The Dorben Polytechnic has a campus in Suleja. In August 2025, the federal executive council of Nigeria approved the establishment of JEFAP UNIVERSITY through the national universities commission, the first university in the suleja emirates.

==Climate==
The rainy season in Suleja is humid, stifling, and overcast, whereas the dry season is hot and partially cloudy. Throughout the year, temperature normally ranges from 60 °F to 93 °F, with temperatures rarely falling below 55 °F or rising over 100 °F.

From January 28 to April 14, the hot season, with an average daily high temperature exceeding 91 °F, lasts for 2.5 months. Suleja experiences its warmest weather in March, with an average high temperature of 93 °F and low temperature of 71 °F.

From June 23 to October 2, the cool season, which has an average daily high temperature below 83 °F, lasts for 3.4 months. With an average low of 61 °F and high of 88 °F, December is the coldest month of the year in Suleja.

The amount of time that the sky is overcast or largely overcast increases from 55% to 65% throughout the winter in Suleja, which experiences increasing cloud cover. On January 1, there is a 41% probability of gloomy or mainly cloudy weather.

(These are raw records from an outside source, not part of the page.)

Lemma negative_bounded_step (n : nat) (c : Cache) (o : cache_op) :
  negative_bounded n c -> negative_bounded n (cache_step sha256_hex c o).
Proof.
  intros Hb.
  destruct o as [key now|key now|key io|key size ct now|key|key now|key|key now];
    cbn [cache_step].
  - unfold Get. pose proof (negative_bounded_Get n c key now Hb) as HG.
    destruct (LRU.Get (notFoundCache c) key now) as [nf [u|]]; cbn [fst] in HG |- *.
    + apply negative_bounded_Add, HG.
    + destruct (LRU.Get (fileCache (with_notFoundCache c nf)) key now) as [fc [entry|]];
        cbn [fst].
      * apply (negative_bounded_rest n (with_notFoundCache c nf)); [|exact HG].
        apply (same_rest_trans _ _ _ (fileCache_Add_rest _ key entry now)
                 (with_fileCache_rest _ fc)).
      * exact HG.
  - unfold IsNotFound. pose proof (negative_bounded_Get n c key now Hb) as HG.
    destruct (LRU.Get (notFoundCache c) key now) as [nf [u|]]; cbn [fst] in HG |- *.
    + apply negative_bounded_Add, HG.
    + exact HG.
  - apply (negative_bounded_rest n c); [|exact Hb]. unfold GetOrCreatePending.
    destruct (pending c !! key); [reflexivity|]. destruct io; reflexivity.
  - apply (negative_bounded_rest n c); [|exact Hb]. unfold CompletePending.
    destruct (pending c !! key) as [sf|]; [|reflexivity].
    set (c1 := store_Complete (with_pending c (delete key (pending c))) sf).
    destruct (evictIfNeeded_loop_rest (S (LRU.Len (fileCache c1))) c1 size) as (E1 & _).
    fold (evictIfNeeded c1 size) in E1.
    destruct (fileCache_Add_rest (evictIfNeeded c1 size) key
                (mkCacheEntry key (filePath sha256_hex (evictIfNeeded c1 size) key) size ct now)
                now) as (A1 & _).
    cbn [with_totalSize notFoundCache]. rewrite A1, E1. reflexivity.
  - apply (negative_bounded_rest n c); [|exact Hb]. unfold FailPending, store_Abort.
    destruct (pending c !! key) as [sf|]; [|reflexivity].
    cbn [with_pending store disk]. destruct (store c !! sf); reflexivity.
  - apply negative_bounded_Add, Hb.
  - unfold Remove.
    set (c1 := match LRU.Remove (fileCache c) key with
               | (fc, Some e) => onEvict (with_fileCache c fc) e
               | (fc, None) => with_fileCache c fc
               end).
    assert (Hn1 : notFoundCache c1 = notFoundCache c).
    { subst c1. destruct (LRU.Remove (fileCache c) key) as [fc [x|]]; [|reflexivity].
      apply (onEvict_rest (with_fileCache c fc) x). }
    destruct Hb as (H0 & H1 & H2). unfold negative_bounded.
    cbn [with_notFoundCache notFoundCache]. rewrite Hn1.
    destruct (LRU_Remove_len (notFoundCache c) key) as [R1 R2]. rewrite R1.
    split; [exact H0|]. split; [exact H1|lia].
  - apply (negative_bounded_rest n c); [|exact Hb]. apply Expire_rest.
Qed.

January 1, with clear, mostly clear, or partly overcast circumstances 59% of the time, is the clearest day of the winter.

For comparison, the likelihood of gloomy or largely cloudy weather on May 13, the cloudiest day of the year, is 86%, while the likelihood of clear, mostly clear, or partly cloudy skies on January 1, the clearest day of the year, is 59%.

==History==
The emirate's wooded savanna area of about 2980 km2 originally included four small Koro chiefdoms that paid tribute to the Hausa kingdom of Zazzau. After warriors of the Fulani jihad (struggle/War) captured Zaria (Zazzau's capital, 220 km north-northeast) about 1804, Muhamman Makau, sarkin ("king of") Zazzau, led many of the Hausa nobility to the Koro town of Zuba (10 km south). Abu Ja (Jatau), his brother and successor as sarkin Zazzau, founded Abuja town in 1828, began construction of its wall a year later, and proclaimed himself the first Sarkin Abuja.

Withstanding Zaria attacks, the Abuja emirate remained an independent Hausa refuge. Trade with the Fulani emirates of Bida (to the west) and Zaria began in Emir Abu Kwaka's reign (1851–1877), but, when Abuja's leaders disrupted the trade route between Lokoja (160 km south-southeast) and Zaria in 1902, the British occupied the town. Alluvial tin mining began in Emir Musa Angulu's reign (1917–1944).

In 2011, Suleja was hit by several bomb assaults. Ten people were killed on March 3. On April 7, another bomb killed 25 people.

On January 18, 2025, a fuel tanker carrying roughly 60,000 litres of petrol overturned at the Dikko junction near Suleja, where after crashing local residents gathered to collect spilled fuel. The fuel promptly caused an explosion which killed over 100 people and injured another 69, including at least 52 critically.